Fig.2 Model of TCA cycle replenishment in response to reoxygenation Fig.2 Model of TCA cycle replenishment in response to reoxygenation

The rice Sub1A1 gene, which encodes a group VII ethylene response factor (ERFVII), is transcriptionally activated during submergence and plays a pivotal regulatory role in rice survival against flooding stress. One characteristic feature of ERFVIIs is a destabilizing N-terminus (Met-Cys-Gly-Gly) called the N-degron for the oxygen sensing mediated by the N-end rule pathway. Sub1A1 is the only known ERFVII with the conical N-degron sequence that can evade the oxygen-regulated N-end rule of protease degradation. We found that two other ERFVIIs, ERF66 and ERF67, are transcriptionally up-regulated by Sub1A1 under submergence. We also showed that ERF66 and ERF67 are substrates of N-end rule pathway of targeted proteolysis, so under hypoxia these two proteins might not just be the downstream of Sub1A-1 but also could be stabilized in a large amount to trigger hypoxia responses much stronger to allow rice survive from submergence. In summary, our results suggest that Sub1A1, ERF66 and ERF67 could form a regulatory cascade that involves transcriptional and N-end rule pathways in rice to tolerate submergence stress. We are currently investigating the molecular basis of how Sub1A1 can evade N-end rule regulation and elucidating the regulatory pathways mediated by the Sub1A1/ ERF66 and ERF67 cascade.


(2) Orchid functional genomics and biotechnology

The main goal of this project to construct genomic resources for Phalaenopsis aphrodite, which is an endemic species and a breeding parent for most white flower Phalaenopsis orchids in the markets. These resources will be used to build platforms for generation of new orchid breeds through molecular breeding and transgenic techniques.

By employing NGS (next generation sequencing) technology, our lab has generated a high quality draft of genomic sequences with linkage maps of P. aphrodite.
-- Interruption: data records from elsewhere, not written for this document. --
(* ===== verification/_CoqProject ===== *)
-Q . S2P
Prelude.v
JsSort.v
Js.v
UploadTypes.v
Accounting.v
AsyncQueue.v
Throughput.v
Reporter.v
Control.v
Security.v
Native.v
Api.v
Preflight.v
Prepare.v
Ledger.v
UploadSession.v
SessionBooks.v
SessionWorkers.v
SessionProducer.v
SessionLedger.v
SessionStarts.v
SessionProperties.v
SessionProgress.v
UploadManager.v
Diagnostics.v
SelectionStore.v
MediaSelection.v
DragGesture.v
Connection.v
ConnectionSafety.v
ConnectionTrust.v
ConnectionHealth.v
QrScanner.v
Preferences.v
Shell.v
Browser.v
BrowserUpload.v
BrowserPreflight.v
BrowserHashing.v
BrowserRun.v
BrowserBooks.v
BrowserBytes.v
BrowserTurns.v
BrowserTransfers.v
BrowserInvariant.v
BrowserEnd.v
BrowserProperties.v
BrowserChunks.v
BrowserSecurity.v
DiagnosticStorage.v
DiagnosticPruning.v
TransferView.v
TransferViewProperties.v
TransferEta.v
History.v
ProblemPreviews.v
We have combined NGS sequence assembly, BAC contig assembly and marker typing to generate a high quality draft genome with high coverage and low error rates (Fig. 3). Draft genomic sequences that conform to this standard are suitable general assessment of gene content and gene finding.
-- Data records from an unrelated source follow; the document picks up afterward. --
Lemma record_all_nonneg ops :
  let c := TransferOutcomes.counts (record_all ops) in
  0 <= uploadedFiles c ∧ 0 <= skippedFiles c ∧ 0 <= failedFiles c.
Proof.
  cbv zeta. rewrite record_all_counts. generalize (snd <$> first_outcomes ∅ ops). intros os.
  induction os as [|[]]; simpl; lia.
Qed.

Lemma tally_filesCompleted os : filesCompleted (tally os) = lengthZ os.
Proof. unfold lengthZ. induction os as [|o os IH]; simpl; [done|]. rewrite IH. lia. Qed.

(** At every point of a session the counters agree with each other: the completed
    files are the distinct items recorded and split exactly into uploaded, skipped and
    failed; skipped bytes split into avoided and finalization-duplicate bytes; the
    preparation failures are among the failures and the server skips among the skips. *)
Lemma TransferOutcomes_balanced ops :
  let s := record_all ops in
  counts_balanced (TransferOutcomes.counts s)
  ∧ filesCompleted (TransferOutcomes.counts s) = Z.of_nat (size (TransferOutcomes.terminalIds s)).
Proof.
  simpl. rewrite record_all_counts, record_all_ids. split; [apply tally_balanced|].
  rewrite tally_filesCompleted, <-first_outcomes_ids_empty.
  rewrite size_list_to_set by apply first_outcomes_NoDup.
  unfold lengthZ. by rewrite !length_fmap.
Qed.

(** Two workers may reach their items in either order: when the items are distinct, the
    report does not depend on it. *)
Lemma record_all_Permutation ops1 ops2 :
  NoDup (fst <$> ops1) → ops1 ≡ₚ ops2 →
  TransferOutcomes.counts (record_all ops1) = TransferOutcomes.counts (record_all ops2).
Proof.
  intros Hnd Hp. rewrite !record_all_counts.
  assert (∀ ops seen, NoDup (fst <$> ops) → (∀ i, i ∈ fst <$> ops → i ∉ seen) →
            first_outcomes seen ops = ops) as Hall.
  { clear. induction ops as [|[i o] ops IH]; intros seen Hnd Hf; [done|]. simpl in *.
    apply NoDup_cons in Hnd as [Hi Hnd].
    rewrite decide_False by (apply Hf; left). f_equal. apply IH; [done|].
    intros j Hj [->%elem_of_singleton|Hin]%elem_of_union; [done|].
    revert Hin. apply Hf. by right. }
  rewrite !Hall; try done.
  - by apply tally_Permutation, fmap_Permutation.
  - by rewrite <-Hp.
Qed.

(** ** Upload worker activity *)

Module UploadWorkerActivity.

(* src: services/upload/TransferAccounting.ts:58-66 [UploadWorkerActivity] *)
Record t := {
  started : bool;
  idleSince : option Z;
  completedIdleMs : Z;
  active : Z;
  peak : Z }.

Definition new : t :=
  {| started := false; idleSince := None; completedIdleMs := 0; active := 0; peak := 0 |}.

(* src: services/upload/TransferAccounting.ts:67-71 [start] *)
Definition start (s : t) (now : Z) : t :=
  if started s then s else
  {| started := true; idleSince := Some now; completedIdleMs := completedIdleMs s;
     active := active s; peak := peak s |}.

(* src: services/upload/TransferAccounting.ts:72-80 [busy] *)
Definition busy (s : t) (now : Z) : Z * t :=
  let s1 :=
    match idleSince s with
    | Some since =>
      if active s =? 0 then
        {| started := started s; idleSince := None;
           completedIdleMs := completedIdleMs s + Z.max 0 (now - since);
           active := active s; peak := peak s |}
      else s
    | None => s
    end in
  let a := active s1 + 1 in
  (a, {| started := started s1; idleSince := idleSince s1;
         completedIdleMs := completedIdleMs s1; active := a; peak := Z.max (peak s1) a |}).

(* src: services/upload/TransferAccounting.ts:81-84 [idle] *)
Definition idle (s : t) (now : Z) : t :=
  let a := Z.max 0 (active s - 1) in
  {| started := started s;
     idleSince := if started s && (a =? 0) then Some now else idleSince s;
     completedIdleMs := completedIdleMs s; active := a; peak := peak s |}.

(* src: services/upload/TransferAccounting.ts:85-88 [idleMilliseconds] *)
Definition idleMilliseconds (s : t) (now : Z) : Z :=
  completedIdleMs s +
  match idleSince s with
  | Some since => if started s && (active s =? 0) then Z.max 0 (now - since) else 0
  | None => 0
  end.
Fig.3 Orchidstra 2.0 Fig.3 Orchidstra 2.0

Currently, we are building transcriptomic and metabolomics resources for floral pigment and scent biosynthetic pathways as well as developmental pathways. We expect to employ these platforms to generate new breeds of Phalaenopsis orchids with shorter generation time, variable flower colors, scent and required shorter low temperature treatment.

(3) Exploring microbial genome for biotechnological applications

Pseudomonas taiwanensis is a novel Gram-negative bacterium, isolated from soil in Northern Taiwan using shrimp shell wastes as the sole carbon and nitrogen source. Using matrix-assisted laser desorption/ionization imaging mass spectrometry, we identified a novel pyoverdine secreted by P. taiwanensis that could inhibit growth of the rice blight pathogen Xanthomonas oryzae pv. oryzae (Xoo). Through Tn5 mutagenesis of P. taiwanensis, we showed that mutations in genes that encode components of type VI secretion system and biosynthesis and maturation of pyoverdine resulted in reduced toxicity against Xoo (Fig. 4).

We are developing P. taiwanesis and other microbes as sources for biocontrol agents. In addition to anti-rice bacterial blight disease, we have identified anti-fungal compounds and insecticidal proteins from P. taiwanese and other soil microbes. We will set up collaborations with biotech companies for field trial and to develop these compounds for farming applications.

Fig.4 Schematic of the pyoverdine secretion pathways in P. taiwanensis. Fig.4 Schematic of the pyoverdine secretion pathways in P. taiwanensis.